Primary root growth of 14-3-3 triple and quadruple mutants during 7 d shows mutant specific inhibition and time-dependent growth. (A). 14-3-3 KAPPA, LAMBDA, NU, UPSILON, PHI, and CHI expression in roots at 7 and 14 d after stratification (DAS) determined by RT-PCR. (B–J) Two wild-type (WT) and two mutant seedlings were grown vertically on plates under long-day conditions and root growth was measured as described in the materials and methods. Figures show mutant root growth data compared with the WT on the same plate. (B) 14-3-3 quadruple mutants exhibited a shorter primary root compared with WT at 14 DAS. (C) Primary root growth between 7 and 14 DAS of the three 14-3-3 quadruple mutants depicting shorter mutant roots. (D) Three triple mutants in the un background (kun, cun and pun) show a reduction in primary root growth. (E) Primary root growth for pc background plants shows that the triples npc and upc are impaired, whereas kpc and lpc are indistinguishable from WT. (F) Primary root growth for triple mutants in the kl mutant background shows that only the growth of pkl is significantly reduced. (G–J) Primary root growth rates were calculated between two measuring days: DAS 7–9 or early (E), 9–11 or middle (M), and 11–14 or late (L) show overall a time-dependency in growth for most triple and quadruple mutants. (G) Quadruple mutants klun, klpc, and unpc show an inhibition in growth rate. (H) kl background; pkl is inhibited in PR length in both middle and late growth period, (I) un background plants showing pun and cun to be inhibited between day 9 and 11, (J) pc background plants where upc and npc show a growth inhibition between day 11 and 14. (K) Overview of the primary root growth of the 24 14-3-3 mutants on control plates. Blue coloured boxes show a significant difference compared with WT. Bars show average of three biological replica’s and the error bars depicts SEM. Statistical analysis paired t-test *<0.05 P>0.01, **<0.01 P>0.005,*** P<0.005.

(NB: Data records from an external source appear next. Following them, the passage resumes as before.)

(** * Email validation with a domain cache: a shallow embedding

    Source: [test_task_1/src/emails_validation.py].

    Conventions of the embedding.
    - A Python [str] is a [string]; a character is a code point below 256
      (the Latin-1 range), which fixes [str.isspace], the regex class [\s]
      and [str.lower] by finite tables.
    - A Python [dict] used as a map is a [gmap]; [None] is [option]'s [None].
      The row dictionaries of [csv.DictReader], whose order matters, are
      association lists.
    - Effects (clock, registry and DNS queries, files) are threaded through
      an explicit [World], with every external interaction recorded in a
      chronological trace; a raised exception is the left injection of the
      result.
    - What the module imports and does not define is a field of [Env]: the
      answers of [whois.whois] and [dns.resolver.resolve], the clock,
      [datetime.fromisoformat], and the text layer of the [csv] module (one
      record to text, text to records). [datetime] objects themselves,
      their comparison and [isoformat] are written out.
    - The file store is a map from paths to text. It has no directories,
      no permissions and no encodings: reading fails only on a path that
      names no file, and creating a directory, opening a file for writing
      and writing a row always succeed; parsing delimited text is total.
      The operating-system errors the source would let through at these
      points are therefore absent: where a statement below says that a
      computation returns, it speaks of the runs in which these operations
      succeed. The statements about a whole run of the driver do not rest
      on it: they say what holds whenever the run returns normally, or
      which exceptions cannot leave it.
    - The records of a saved snapshot follow the order of [map_to_list],
      not the order of insertion of the Python dictionary; no statement
      below speaks of that order. *)

From Stdlib Require Import ZArith NArith Ascii Bool Lia.
From stdpp Require Import gmap strings list fin_maps.

Set Warnings "-register-all".

(** ** Text primitives of [str] *)

Module Str.

Local Open Scope N_scope.

Definition ord (c : ascii) : N := N_of_ascii c.

(** [str.isspace] on one character; also the regex class [\s]. *)
Definition isspace (c : ascii) : bool :=
  let n := ord c in
  ((9 <=? n) && (n <=? 13)) || ((28 <=? n) && (n <=? 32))
  || (n =? 133) || (n =? 160).

Definition lower_char (c : ascii) : ascii :=
  let n := ord c in
  if ((65 <=? n) && (n <=? 90))
     || ((192 <=? n) && (n <=? 222) && negb (n =? 215))
  then ascii_of_N (n + 32) else c.

(** [s.lower()] *)
Fixpoint lower (s : string) : string :=
  match s with
  | EmptyString => EmptyString
  | String c s' => String (lower_char c) (lower s')
  end.

Fixpoint lstrip (s : string) : string :=
  match s with
  | EmptyString => EmptyString
  | String c s' => if isspace c then lstrip s' else s
  end.

Fixpoint rstrip (s : string) : string :=
  match s with
  | EmptyString => EmptyString
  | String c s' =>
      match rstrip s' with
      | EmptyString => if isspace c then EmptyString else String c EmptyString
      | r => String c r
      end
  end.

(** [s.strip()] *)
Definition strip (s : string) : string := rstrip (lstrip s).

Fixpoint all (p : ascii -> bool) (s : string) : bool :=
  match s with
  | EmptyString => true
  | String c s' => p c && all p s'
  end.

(** [c in s] for a one-character [c]. *)
Fixpoint contains (c : ascii) (s : string) : bool :=
  match s with
  | EmptyString => false
  | String x s' => if decide (x = c) then true else contains c s'
  end.

(** [s.split(sep, 1)]: [None] when [sep] does not occur (the result list
    has one element), otherwise the parts before and after the first
    occurrence. *)
Fixpoint split1 (sep : ascii) (s : string) : option (string * string) :=
  match s with
  | EmptyString => None
  | String x s' =>
      if decide (x = sep) then Some (EmptyString, s')
      else match split1 sep s' with
           | Some (a, b) => Some (String x a, b)
           | None => None
           end
  end.

(** [s.rsplit(sep, 1)[-1]]: the text after the last [sep], the whole of
    [s] when [sep] does not occur. *)
Fixpoint rsplit1_last (sep : ascii) (s : string) : string :=
  match s with
  | EmptyString => EmptyString
  | String x s' =>
      if contains sep s' then rsplit1_last sep s'
      else if decide (x = sep) then s' else s
  end.

(** [s.replace(c, by)] for a one-character [c]. *)
Fixpoint replace (c : ascii) (by_ : string) (s : string) : string :=
  match s with
  | EmptyString => EmptyString
  | String x s' =>
      if decide (x = c) then by_ +:+ replace c by_ s'
      else String x (replace c by_ s')
  end.

(** Truthiness of a [str]. *)
Definition truthy (s : string) : bool :=
  match s with EmptyString => false | _ => true end.

End Str.

(** ** Regular expressions, as far as [_email_re] needs them *)

Module Re.

Inductive regex : Type :=
| Void
| Eps
| Class (p : ascii -> bool)
| Cat (r1 r2 : regex)
| Alt (r1 r2 : regex)
| Star (r : regex).

Definition Chr (c : ascii) : regex :=
  Class (fun x => bool_decide (x = c)).
Definition Plus (r : regex) : regex := Cat r (Star r).

(** The language of a regular expression. *)
Inductive lang : regex -> string -> Prop :=
| lang_eps : lang Eps EmptyString
| lang_class p c : p c = true -> lang (Class p) (String c EmptyString)
| lang_cat r1 r2 s1 s2 : lang r1 s1 -> lang r2 s2 -> lang (Cat r1 r2) (s1 +:+ s2)
| lang_alt_l r1 r2 s : lang r1 s -> lang (Alt r1 r2) s
| lang_alt_r r1 r2 s : lang r2 s -> lang (Alt r1 r2) s
| lang_star_nil r : lang (Star r) EmptyString
| lang_star_cons r s1 s2 :
    lang r s1 -> lang (Star r) s2 -> lang (Star r) (s1 +:+ s2).

Fixpoint nullable (r : regex) : bool :=
  match r with
  | Void => false
  | Eps => true
  | Class _ => false
  | Cat r1 r2 => nullable r1 && nullable r2
  | Alt r1 r2 => nullable r1 || nullable r2
  | Star _ => true
  end.

Fixpoint deriv (c : ascii) (r : regex) : regex :=
  match r with
  | Void => Void
  | Eps => Void
  | Class p => if p c then Eps else Void
  | Cat r1 r2 =>
      if nullable r1 then Alt (Cat (deriv c r1) r2) (deriv c r2)
      else Cat (deriv c r1) r2
  | Alt r1 r2 => Alt (deriv c r1) (deriv c r2)
  | Star r1 => Cat (deriv c r1) (Star r1)
  end.

(** Does the whole of [s] belong to the language of [r]? *)
Fixpoint fullmatch (r : regex) (s : string) : bool :=
  match s with
  | EmptyString => nullable r
  | String c s' => fullmatch (deriv c r) s'
  end.

(** [s] without one final line feed, when it ends in one. *)
Fixpoint chop_newline (s : string) : option string :=
  match s with
  | EmptyString => None
  | String c EmptyString =>
      if decide (c = "010"%char) then Some EmptyString else None
  | String c s' => String c <$> chop_newline s'
  end.

(** [bool(re.compile("^" r "$").match(s))]: without [re.MULTILINE], [^]
    is the start of the text and [$] is its end or the position just
    before a line feed that ends it. *)
Definition match_anchored (r : regex) (s : string) : bool :=
  fullmatch r s
  || match chop_newline s with
     | Some s' => fullmatch r s'
     | None => false
     end.

End Re.

(** ** The pure helpers of the module *)

(** [[^@\s]] *)
Definition not_at_space (c : ascii) : bool :=
  negb (bool_decide (c = "@"%char)) && negb (Str.isspace c).

(** [_email_re = re.compile(r"^[^@\s]+@[^@\s]+\.[^@\s]+$")]; the anchors are
    the business of [Re.match_anchored]. *)
Definition _email_re : Re.regex :=
  Re.Cat (Re.Plus (Re.Class not_at_space))
    (Re.Cat (Re.Chr "@")
       (Re.Cat (Re.Plus (Re.Class not_at_space))
          (Re.Cat (Re.Chr ".") (Re.Plus (Re.Class not_at_space))))).

Definition _is_valid_email (email : string) : bool :=
  let email := Str.strip email in
  if negb (Str.truthy email) then false
  else Re.match_anchored _email_re email.

(** [VALID_EXTENSIONS = {".csv", ".txt"}] *)
Definition VALID_EXTENSIONS : list string := [".csv"; ".txt"].

Definition _is_valid_extension (path : string) : bool :=
  let ext := Str.rsplit1_last "." (Str.lower path) in
  bool_decide (("." +:+ ext) ∈ VALID_EXTENSIONS).

(** [_get_domain]: [email.strip().split("@", 1)[1].lower()]; indexing the
    one-element list raises [IndexError]. *)
Definition _get_domain (email : string) : option string :=
  match Str.split1 "@" (Str.strip email) with
  | Some (_, after) => Some (Str.lower after)
  | None => None
  end.

(** ** [datetime] objects *)

(** The fields of a [datetime]; [tzinfo] is the UTC offset in microseconds,
    [None] for a naive object. *)
Record datetime : Type := {
  year : Z; month : Z; day : Z;
  hour : Z; minute : Z; second : Z; microsecond : Z;
  tzinfo : option Z
}.
(** ** The run: where it stops *)

Lemma mfor_app {A S} (xs ys : list A) (body : S -> A -> M S) s w :
  mfor (xs ++ ys) body s w
  = match mfor xs body s w with
    | (Ok s', w') => mfor ys body s' w'
    | (Raise e, w') => (Raise e, w')
    end.
Proof.
  revert s w. induction xs as [|x xs IH]; intros s w; [reflexivity|].
  cbn [app mfor]. unfold bind.
  destruct (body s x w) as [[s'|e] w']; [apply IH | reflexivity].
Qed.

Lemma pages_Forall2 pages :
  Forall (fun page => http_get rt (SITE ++ fst page) = Ok (snd page)) pages ->
  Forall2 (fun url page =>
             url = PStr (fst page)
             /\ http_get rt (SITE ++ fst page) = Ok (snd page))
          (map (fun page => PStr (fst page)) pages) pages.
Proof. induction 1; simpl; constructor; auto. Qed.

Lemma main_with_loaded aggregate yaml output w content links :
  files w yaml = Some content ->
  yaml_safe_load rt content = Ok (PDict links) ->
  forall e w',
    mfor (map snd links) (fetch_record rt) [] w = (Raise e, w') ->
    main_with rt aggregate yaml output w = (Raise e, w').
Proof.
  intros Hf Hy e w' Hl. unfold main_with.
  unfold bind at 1. rewrite load_yaml_to_dict_cases, Hf, Hy.
  unfold bind at 1. unfold lift at 1. cbn [py_values].
  unfold bind at 1. now rewrite Hl.
Qed.

(** X9: when the page of a link cannot be fetched, the run ends with
    the exception of that fetch, whatever the aggregation step is: the
    links before it were fetched, the links after it are not, and
    nothing is aggregated or written. *)
Theorem failed_fetch_aborts_the_run
        (aggregate : pyfun) (yaml : str) (output : option str) (w : world)
        (content : str) (links : list (PyVal * PyVal))
        (pages : list (str * node)) (url : str) (rest : list PyVal)
        (e : exn) :
  files w yaml = Some content ->
  yaml_safe_load rt content = Ok (PDict links) ->
  map snd links = map (fun page => PStr (fst page)) pages ++ PStr url :: rest ->
  Forall (fun page => http_get rt (SITE ++ fst page) = Ok (snd page)) pages ->
  http_get rt (SITE ++ url) = Raise e ->
  main_with rt aggregate yaml output w
  = (Raise e,
     after w (map (fun page => EvGet (SITE ++ fst page)) pages
              ++ [EvGet (SITE ++ url)])).
Proof.
  intros Hf Hy Hl Hp He.
  apply (main_with_loaded _ _ _ _ _ _ Hf Hy).
  rewrite Hl, mfor_app, (fetch_loop_pages _ _ [] w (pages_Forall2 _ Hp)).
  cbn [mfor]. unfold bind. rewrite fetch_record_cases, He.
  now rewrite after_after.
Qed.

(** X10: when a link of the configuration is not a string, the run ends
    with TypeError at the building of its address, whatever the
    aggregation step is: the links before it were fetched, nothing is
    fetched for it or after it, and nothing is aggregated or written. *)
Theorem bad_link_aborts_the_run
        (aggregate : pyfun) (yaml : str) (output : option str) (w : world)
        (content : str) (links : list (PyVal * PyVal))
        (pages : list (str * node)) (bad : PyVal) (rest : list PyVal) :
  files w yaml = Some content ->
  yaml_safe_load rt content = Ok (PDict links) ->
  map snd links = map (fun page => PStr (fst page)) pages ++ bad :: rest ->
  Forall (fun page => http_get rt (SITE ++ fst page) = Ok (snd page)) pages ->
  (forall s, bad <> PStr s) ->
  main_with rt aggregate yaml output w
  = (Raise TypeError,
     after w (map (fun page => EvGet (SITE ++ fst page)) pages)).
Proof.
  intros Hf Hy Hl Hp Hb.
  apply (main_with_loaded _ _ _ _ _ _ Hf Hy).
  rewrite Hl, mfor_app, (fetch_loop_pages _ _ [] w (pages_Forall2 _ Hp)).
  cbn [mfor]. unfold bind. rewrite fetch_record_cases.
  destruct bad; try reflexivity. now destruct (Hb s).
Qed.

(** X11: when the configuration parses to a value that is no mapping
    (an empty file parses to None), the run ends with AttributeError at
    [urls.values()]: nothing is printed, fetched or written. *)
Theorem config_without_mapping_aborts_the_run
        (aggregate : pyfun) (yaml : str) (output : option str) (w : world)
        (content : str) (urls : PyVal) :
  files w yaml = Some content ->
  yaml_safe_load rt content = Ok urls ->
  is_dict urls = false ->
  main_with rt aggregate yaml output w = (Raise AttributeError, w).
Proof.
  intros Hf Hy Hd. unfold main_with.
  unfold bind at 1. rewrite load_yaml_to_dict_cases, Hf, Hy.
  unfold bind at 1. unfold lift at 1.
  destruct urls; try reflexivity. discriminate.
Qed.


(** ** The aggregation step under the decorator *)

Lemma dict_get_stringified k items :
  dict_get k (stringified rt (PDict items))
  = match dict_get k (PDict items) with
    | Some v => Some (PStr (py_str rt v))
    | None => None
    end.
Proof.
  cbn [stringified dict_get].
  induction items as [|[k0 v0] items IH]; [reflexivity|].
  cbn [map find fst snd]. destruct (is_key k k0); [reflexivity | exact IH].
Qed.

(** X12: on a list of dicts the body of the aggregation step returns
    one row for every record, in their order.  Without the flag (it is
    False when left out) the rows are the records; with it, every row
    has the keys of its record, in their order, and under each key the
    string of the value the record has there, so a value that is a
    string already, such as the title, stays as it is. *)
Theorem body_keeps_the_records
        (records : list PyVal) (iscsv : bool) (w : world) :
  forallb is_dict records = true ->
  exists rows,
    extract_multiple_to_df_body rt [PList records; PBool iscsv] [] w
    = (Ok (PList rows), w)
    /\ length rows = length records
    /\ (iscsv = false -> rows = records)
    /\ extract_multiple_to_df_body rt [PList records] [] w
       = (Ok (PList records), w)
    /\ (iscsv = true ->
        forall i record,
          nth_error records i = Some record ->
          exists row,
            nth_error rows i = Some row
            /\ (forall items, py_items record = Ok items ->
                exists values,
                  py_items row = Ok values /\ map fst values = map fst items)
            /\ (forall k,
                   dict_get k row
                   = match dict_get k record with
                     | Some v => Some (PStr (py_str rt v))
                     | None => None
                     end)
            /\ (forall k s,
                   dict_get k record = Some (PStr s) ->
                   dict_get k row = Some (PStr s))).
Proof.
  intros H.
  exists (if iscsv then map (stringified rt) records else records).
  split; [now apply body_rows|].
  split; [destruct iscsv; [apply length_map | reflexivity]|].
  split; [now intros ->|].
  split; [exact (body_rows records false w H)|].
  intros -> i record Hi. exists (stringified rt record).
  split; [now apply map_nth_error|].
  assert (D : is_dict record = true).
  { rewrite forallb_forall in H. apply H. eapply nth_error_In, Hi. }
  destruct record; try discriminate.
  split; [|split].
  - intros ? [= <-]. eexists. split; [reflexivity|].
    rewrite map_map. reflexivity.
  - intros k. apply dict_get_stringified.
  - intros k s Hk. rewrite dict_get_stringified, Hk. reflexivity.
Qed.
(** * A prompt-forwarding Lambda handler: model and verified properties

    Shallow embedding of [lambda/lambda_function.py]: the response builder
    [create_response], the request validator [validate_request], the model
    invoker [invoke_bedrock_model] and the entry point [lambda_handler].

    Python objects are modelled by the JSON-shaped type [value]; Python
    exceptions by the error monad [result]; the calls the handler makes to
    its components and to the remote service by a call log (monad [M]).
    The [json] codec, the remote inference service and the deployment
    configuration are parameters of the model (section [Handler]).

    A Python [str] is modelled by a Rocq [string] whose characters are its
    code points (the 8-bit range). *)

From Stdlib Require Import ZArith Ascii String List Bool Lia.
From Stdlib Require Import DecimalString.
From stdpp Require Import base strings gmap.

Open Scope string_scope.
Open Scope Z_scope.

Set Warnings "-register-all".

(** ** Python values *)

(** The objects the handler touches: what [json.loads] can return and what
    [json.dumps] accepts.  A float is identified by its [repr] text.  A dict
    keeps its entries in insertion order, as Python's does. *)
Inductive value : Type :=
  | VNone
  | VBool (b : bool)
  | VInt (n : Z)
  | VFloat (repr : string)
  | VStr (s : string)
  | VList (items : list value)
  | VDict (entries : list (string * value)).
(** * shis/utils.py: the server bootstrap of the gallery publisher

    A shallow embedding of the server utilities of [shis/utils.py]
    (CustomHTTPHandler, start_server, get_public_ip, start_httpd,
    start_server_36, start_server_38) and the properties of the
    specification that concern them.

    Conventions.
    - Python [int] is [Z]; Python [str] is [string], held in its UTF-8
      encoding (the separator and the dot of a path are single bytes that
      occur in no multi-byte sequence); [bytes] is [list Byte.byte].
    - A Python call that may raise is a computation in the monad [M]: it
      takes the state of the process (file system, standard output, the
      trace of system interactions) and yields [Return v] or [Raise e]
      together with the new state.
    - What the operating system and the network answer is not decided by
      the program: it is a parameter [world] of every definition that
      talks to them. *)

From Stdlib Require Import ZArith String Ascii List Lia DecimalString.
From Stdlib Require Import DecimalPos DecimalZ.
From stdpp Require Import gmap strings list.
From Equations Require Import Equations.

Open Scope string_scope.
Open Scope Z_scope.

(** String concatenation computes under [simpl], as it does for lists. *)
#[local] Arguments String.append !s1 s2 : simpl nomatch.

(** ** Exceptions *)

(** The exception classes that utils.py and the library calls it makes
    can meet, with Python's class hierarchy. *)
Inductive pyclass :=
| BaseException | SystemExit | Exception
| NameError | ValueError | UnicodeError | UnicodeDecodeError
| ArithmeticError | OverflowError
| OSError | ConnectionError | ConnectionResetError | BrokenPipeError
| ConnectionAbortedError | FileExistsError | FileNotFoundError
| IsADirectoryError | NotADirectoryError | PermissionError
| socket_timeout | socket_gaierror | URLError | HTTPError | HTTPException.

#[global] Instance pyclass_eq_dec : EqDecision pyclass.
Proof. solve_decision. Defined.

(** The direct base class ([__bases__]); [BaseException] has none here. *)
Definition base (c : pyclass) : option pyclass :=
  match c with
  | BaseException => None
  | SystemExit => Some BaseException
  | Exception => Some BaseException
  | NameError | ValueError | ArithmeticError | OSError | HTTPException =>
      Some Exception
  | UnicodeError => Some ValueError
  | UnicodeDecodeError => Some UnicodeError
  | OverflowError => Some ArithmeticError
  | ConnectionError | FileExistsError | FileNotFoundError
  | IsADirectoryError | NotADirectoryError | PermissionError
  | socket_timeout | socket_gaierror | URLError => Some OSError
  | ConnectionResetError | BrokenPipeError | ConnectionAbortedError =>
      Some ConnectionError
  | HTTPError => Some URLError
  end.
(* ===== verification/_CoqProject ===== *)
-Q . S2P
Prelude.v
Wire.v
Records.v
MftParser.v
UiProtocol.v
Snapshot.v
SnapshotPool.v
FlatHashMap.v
NamePool.v
UsnParser.v
ChildrenMap.v
IndexHealth.v
TextMatch.v
Glob.v
QuerySyntax.v
Query.v
SearchPath.v
TopN.v
Search.v
Rules.v
Utf8.v
FilenameIndex.v
Projection.v
ProjectionRead.v
Residency.v
Rebuild.v
Sql.v
Store.v
ColdSearch.v
Maintenance.v
Pipeline.v
PipelineSync.v
PipelineRuns.v
PipelineEpochs.v
Candidates.v
Dispatch.v
Export.v
SessionState.v
Sessions.v
SessionRetries.v
SessionRuns.v
Worker.v
VolumeScan.v
JournalStream.v
Service.v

Time-dependency in root growth

As root growth inhibition was seen between 7 and 14 d in the higher order mutants, we further dissected root growth rates in this period to establish a time point of deviation between the mutants and WT. Therefore, we evaluated the growth rates during two measuring days: day 7–9 (early), 9–11 (middle), and 11–14 (late) (Fig. 2G–J). As shown in these figures, the effect of the mutants on root growth is time-dependent. Among the quadruple mutants the growth inhibition of unpc steadily increases over the seven day measuring period (Fig. 2G), whereas the inhibition in the klpc and klun mutant is strongest in the middle section (day 9–11). Similarly to the quadruple mutants, most triple mutants show time dependency in root growth with the strongest decrease in growth rates in the late part of root growth (Fig. 2H–J). So, for the PR growth of 14-3-3 mutants we observe time-dependency, isoform specificity, and isoform-specific redundancy.

Double mutant un shows reduced PR growth inhibition on salt and mannitol

To elucidate the possibility of 14-3-3 involvement in root growth during abiotic stress, a pilot plate assay was performed. For the pilot assay, WT, kl, un, and pc seedlings were grown for 10 d on plates with and without 100mM NaCl. As described above, on control plates no difference was seen between the double mutants and WT. However, the double mutant un showed less reduction in primary root growth on 100mM NaCl compared with WT (2-way ANOVA interaction P<0.05), whereas the other two double mutants (kl and pc) were indistinguishable from WT (Fig. 3A–C). To determine if this reduced sensitivity to salt is due to differences in ion homeostasis, atomic absorption spectroscopy (AAS) was used to analyse the sodium (Na+) and potassium (K+) content of 14 DAS double mutant plants grown for 10 d on 0.5×MS agar plates containing 100mM NaCl. No significant differences in ion content were found either in the control situation or plants grown on 100mM NaCl (data not shown) (2-way ANOVA interaction P>0.05 for all). This raises the question whether the reduced salt sensitivity phenotype of the un double mutant is caused by the osmotic component of salt stress. To address this question a plate assay supplemented with different concentrations of mannitol (0–200mM) was performed. Figure 3D shows that on mannitol plates supplemented with 150mM and 200mM mannitol (100mM NaCl is iso-osmotic with approx. 200mM mannitol (Torabi and Niknam, 2011), un grows similar as on NaCl plates (Fig. 3D). This data, combined with the AAS data, illustrates that the reduced sensitivity of primary root growth of un found on 100mM NaCl is due to osmotic stress and not ionic stress, hence linking the 14-3-3s to the osmotic stress pathway.

Fig. 3.

Double 14-3-3 mutant primary root phenotypes on 100mM NaCl and different mannitol concentrations. Plants were grown on 0.5× MS plates for 4 DAS after which they were transferred to medium with or without 100mM NaCl or different concentrations of mannitol and grown an additional 10 d. Root growth was measured using EZ-Rhizo. Main root growth is total length day 10 – total length day 3 set relative to control root growth. (A, B) Root growth of kl and pc P≥0.05. (C) Root growth ofr un. P<0.05 for 2-way ANOVA interaction. Bars indicate SEM; n=3. (D) Main root growth of double mutant un on different concentrations of mannitol. Bars indicate SEM 2-way ANOVA interaction P=0.005 and P=0.003 for 150mM and 200mM, respectively (n=2).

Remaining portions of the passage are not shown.